Metathesis in Language 2.0

Rotuman

Language Family
Austronesian
Subgroup
Malayo-Polynesian, Oceanic
Area

Summary

CV metathesis is observed by comparing short/incomplete and long/complete stem allomorphs.


Type(s) of metathesis

Type Status Optionality Position Location
a. CV Synchronic Obligatory Adjacent Root-final

Case types and qualities

Examples

Complete Incomplete  
hula hual 'moon'
hɔsa hɔas 'flower'
rito riot ‘to glitter’

Conditions

a. Final V-slot deletion (Besnier 1987)
Rotuman metathesis in an incomplete form is triggered by deletion of the final V-slot deletion, thus leaving the feature matrix of the final vowel floating. This deletion rule only applies if the resulting configuration can be syllabified. Thus, no deletion rule applies in cases of monosyllabic words such as ma ‘and, just’, ke ‘instead’, etc.


Motivations

a. Autosegmental Approach (Besnier 1987)

Assuming that consonants and vowels occur on two distinct tiers, Rotuman metathesis is treated as a rule where the final V-slot of the CV-tier is deleted, thus leaving the feature matrix of the final vowel floating. The floating feature matrix is reassociated to the first V-slot to the left and to avoid the structure having two vocalic segments under one V-slot, different processes such as diphthongization, umlaut, and vowel deletion apply.

b. Planar V/C segregation (McCarthy 1989)

"In Rotuman, there is no evidence for morphological distinctions between vowels and consonants or templatic morphology, and little evidence for rigid constraints on canonical form. But there is the highly restricted (C)V syllable structure that could conceivably render the linear order of vowels and consonants redundant. Because vowels and consonants are unordered, they are free to give the appearance of reordering without an overt metathesis rule."

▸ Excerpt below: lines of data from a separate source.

(* ===== verification/Prelude.v ===== *)
(** * Hermes Keryx: a verification library of the durable task runtime

    Keryx hands tasks from one agent node to another. A daemon keeps the tasks
    in a store: a task is accepted, leased to a worker, and ends completed,
    failed, dead-lettered or cancelled; its result waits in an outbox until it
    was delivered. A relay connects the nodes: it keeps a mailbox per node,
    replays what a node has not acknowledged, and lists which node offers
    which skill. This library models the store crate, the domain crate, the
    policy crate, the daemon's services and the relay's, as functions that can
    be evaluated, and proves what they guarantee. Source paths below are
    relative to src/crates.

    ** How the model reads

    - A Rust [Result] is [Result]; a method that changes shared state is a
      computation [ST S E A], a function from the state to its answer and the
      state it leaves, also when it fails. [let!] is sequencing with [?],
      [let?] the [?] of a pure function.
    - A Rust [String] is its UTF-8 bytes ([string]); [i64], [u64], [u32],
      [usize] are [Z] with the wrap-around, saturation or check of the source
      written out ([as_i64], [as_u64], [i64_saturating_add], ...).
    - A [HashMap] or [BTreeMap] is a [gmap]; where the source sorts what it
      iterated over, the model sorts with the same key ([sort_on]).
    - Every method takes its lock (or its one database connection) for the
      whole call, or for the critical sections its model names, so concurrent
      callers are sequences of calls; theorems about states quantify over all
      sequences of calls from the initial state.
    - An [async fn] is a program, a tree of the effects it asks for ([Prog] in
      the daemon, [RProg] in the relay), and a pool of programs is interleaved
      effect by effect, because other handlers run between two awaited calls.
      In the relay a handler can also be dropped where it awaits.
    - Clock readings, random identifiers and the answers of queues are
      arguments. A panic is a value of its own (an error, or [None]).

    ** The parts

    - Domain, keryx-core/src: Ident (identifiers, [validate_identifier], the
      error types), Lifecycle (task states, transitions, cancellation, legacy
      events, retry policy, limits).
    - Store, keryx-store/src/lib.rs and results.rs: StoreModel (records, text
      codecs, guards, replay), Api (the operations both stores offer, as the
      class [StoreApi]), MemStore ([InMemoryStore]), SqlStore
      ([SqliteStore]: rows, statements, transactions).
    - Daemon, keryx-daemon/src/lib.rs: Wire (messages, parsing, statuses), Rpc
      (requests and responses), Program (effects, metrics, interleaving),
      ResultArtifacts (artifacts of results), Daemon (authorization, the task
      handlers, the ticks of deadline_enforcement_loop.rs,
      lease_recovery_loop.rs and health_loop.rs), DaemonTransfers (the handlers
      of artifacts, result deliveries and remote results), Shutdown (the
      in-flight guard and the drain), Incoming (incoming.rs: tasks that come
      through a channel). Routing (routing.rs: peers, the
      capability policy, the publication to the relay, the router).
    - Relay, keryx-relay/src: RelayRuntime (runtime.rs), Registry (registry.rs
      and the handlers of registry_server.rs), Security (security.rs),
      RelayMessages (the control messages and their validation) and
      RelayService (the handlers) of health_server.rs. RelayNode (node.rs: the
      process that joins a daemon to the relay), FleetBridge
      (fleet_observation_bridge.rs: one of its handlers).
    - Between the nodes: Routing and RelayNode leave their network open, as
      the classes [RelayNetwork] and [EdgePeers]. Federation builds instances
      of both from the other parts: the relay's handlers behind a publisher,
      the relay's and the daemon's handlers behind a node, and a fate for each
      call, which may be lost on its way there or back.
    - Policy, keryx-policy/src/lib.rs: Policy. Text has the string functions
      of the standard library that Policy and Artifacts use.

    The daemon's programs call the store through the interface in Api, so they
    run on either store; the relay's handlers authenticate with Security before
    they change the Registry or the runtime, and wait for the answers that
    other handlers give to their frames.

    ** What is proved

    - The in-memory store. MemSpec states its contract, a state machine of
      tasks, leases and events, and shows that each call is a sequence of its
      steps. MemInv has the data-model invariant. MemLease: fencing of worker
      reports, exclusive leases, when a lease is granted, failures one after
      the other. MemSweep: the deadline and stale-lease sweeps. MemFrames: what
      a call appends to the logs, what a failing call writes, which calls leave
      the counters of failures alone. MemBudget: the retry budget over every
      history. MemHistory: reachable states, append-only history, failing calls
      take no step but one, replay returns the stored record, results are stored
      with their task and delivery, duplicate submissions, cancellation.
      MemQueries: which tasks a peer is offered.
    - The SQLite store. SqlRel represents an in-memory state in tables,
      SqlRefine and SqlSweep simulate each operation, SqlSession concludes for
      sessions: the same replies, errors included, as long as the calls satisfy
      [ops_ok] (tasks are submitted pending, a lease names its task and its
      worker, and no lease id is reused for another task); outside of it the
      two stores differ, which the findings record.
      SqlDelivery: the outbox as a state machine on rows.
    - Artifact storage. ArtifactSpec states the contract, a catalog from ids to
      contents; ArtifactRefine shows that both stores implement it and that the
      blob directory holds the large contents; ArtifactFacts concludes, and
      shows the two orders of events that break it. RemoteSpec decides on a
      report from the tasks and the artifacts, RemoteRefine shows that the
      ingestion carries the decision out, all or nothing, RemoteFacts that a
      result is applied once.
    - The daemon. ProgramFacts reasons about programs: what a program asks for
      under any answers, invariants and simulations along schedules. LeaseIds:
      lease ids name their task. DaemonCalls and DaemonSession: every handler
      keeps to the calls on which the two stores agree, so that a whole
      session of interleaved requests and ticks runs the same on both.
      DaemonFacts: authorization, and what becomes of a repeated submission.
      DaemonClaims: which task a claim takes. QueueLock: the submission lock
      excludes; QueueBound: so submissions keep the pending limit in every
      interleaving, as long as no failure report and no recovery returns tasks
      to the queue. Termination: every session under a fair schedule ends, when
      time passes for the claims that wait. DaemonResults:
      from an accepted completion to the look-up of its result, and to the
      checks of the origin. ResultTransfer joins the daemons of an executor and
      an origin: the result arrives whole, and what a second delivery is
      answered. IncomingFacts: every outcome of an incoming task. Shutdown: a
      store that is closed after a drain has no handler in it. RoutingFacts: a
      task for another peer is stored before it is sent, and what a retry
      meets.
    - The relay. RelayInv has the invariant of the runtime's tables.
      RelayDelivery: frames wait until they are settled and are replayed in
      order, only the owner acknowledges, typed control frames are settled by
      their completion, a waiter hears at most once, publication is
      idempotent, a replaced stream cannot end its successor. RelayTrace says
      what a call sends, opens and settles. RelayLogic is a program logic for
      handlers: a handler within its rights that waits for what it routed and
      abandons what it no longer waits for keeps the invariant of the pool,
      whatever the others do. RelayServiceFacts shows every handler sound for
      the rights its request's headers give it, and concludes: frames only go
      from authenticated sources to their authenticated target, success needs
      the word of the destination, nothing is left behind, every handler ends.
      RelayAlone runs a handler with nothing in between. RelayNodeFacts: the
      delays of a node, and that each frame kept for a node is settled by what
      the node does with it. FleetBridgeFacts: what the bridge asks the local
      process, and in whose name.
    - From node to node. FederationFacts says what a publisher's success, an
      accepted submission and a handled frame leave behind. Crossing joins
      them: a task that was sent reaches the store of its executor as it is
      in the sender's, and a task whose acknowledgement was lost after a
      worker took it blocks its node for ever.
    - Registry: the skill index is exact, discovery equals a scan, only the
      owner changes a registration. Security: reloading tokens is all or
      nothing. Policy: key round trip, authentication, rule precedence, what
      redaction leaves visible.

    Samples and WireSamples hold the concrete values of the witnesses;
    WireSamples has a wire format that satisfies what is assumed of protobuf
    ([WireLaws]). One definition needs fuel: a waiting claim
    ([claim_next_task]) looks again as often as it is woken until its deadline,
    so [claim_rounds] follows it for as many rounds as the request's [Waiting]
    has fuel, and Termination shows that enough fuel exists whenever the clock
    of the claim passes every instant. The other loops are over finite lists,
    as folds or structural recursion, and the search loops of the source
    ([while] over a queue) are recursion on the queue.

    ** Not modelled

    The daemon's listener, timers and reports, the relay's listeners, the
    configuration of the processes, the command line, the test kit and the
    Python SDK. Creating the blob directory, and errors of files other than a
    missing or an existing one. SQL schema migration, the TOML and JSON text
    formats, protobuf encoding (a parameter of the daemon's model), file
    permissions, logging and metrics export belong to libraries. Poisoned
    locks need a panic inside a critical section. Columns that no statement
    reads are left out. *)
From stdpp Require Export base gmap sets list strings sorting relations.
From stdpp Require Import options.
From Stdlib Require Export ZArith Lia.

c. Prosodic Approach (McCarthy 1999)

The constraint that the main-stressed syllable is final in every Prosodic Word entails that stems in the incomplete phase end in a heavy syllable, and this leads to phonological processes such as metathesis, vowel deletion, diphthongization, etc. found in the incomplete phase. Metathesis occurs whenever the resulting vowel sequence rises in sonority.


Symbols

œ = mid front rounded vowel
y = high front rounded vowel

Comments

Bibliography

  • Antilla, Raimo. 1972. An Introduction to Historical and Comparative Linguistics. The Macmillan Company: New York.
  • Besnier, Niko. 1987. An autosegmental approach to metathesis in Rotuman. Lingua 73: 201-223.
  • Biggs, Bruce. 1965. Direct and indirect inheritance in Rotuman. Lingua 14: 383-445.
  • Blevins, Juliette. 1994. The Bimoraic Foot in Rotuman Phonology and Morphology. Oceanic Linguistics 33 (2). 491-516.
  • Churchward, C. M. 1940. Rotuman Grammar and Dictionary. Sydney: Methodist Church of Australia.
  • Hale, Mark & Madelyn Kissock. 1998. The phonology-syntax interface in Rotuman. Proceedings of the Austronesian Formal Linguistics Association, UCLA, 1996 and 1997, ed. by Matthew Pearson. (UCLA Occasional Papers in Linguistics.) Los Angeles: Department of Linguistics, UCLA, to appear.
  • Haudricourt, A. G. 1958. La Phonologie des voyelles en rotumien (Oce!anie). Bulletin de la socit de linguistique de Paris 53:268-272.
  • McCarthy, John J. 1989. Linear Order in Phonology Representation. Linguistic Inquiry 20: 71-99.
  • McCarthy, John J. 1999. The Prosody of Phase in Rotuman. Natural Lanugage and Linguistic Theory 17. 
  • McCarthy, John, 1995. Extensions of Faithfulness: Rotuman Revisited. ms. UMass, Amherst.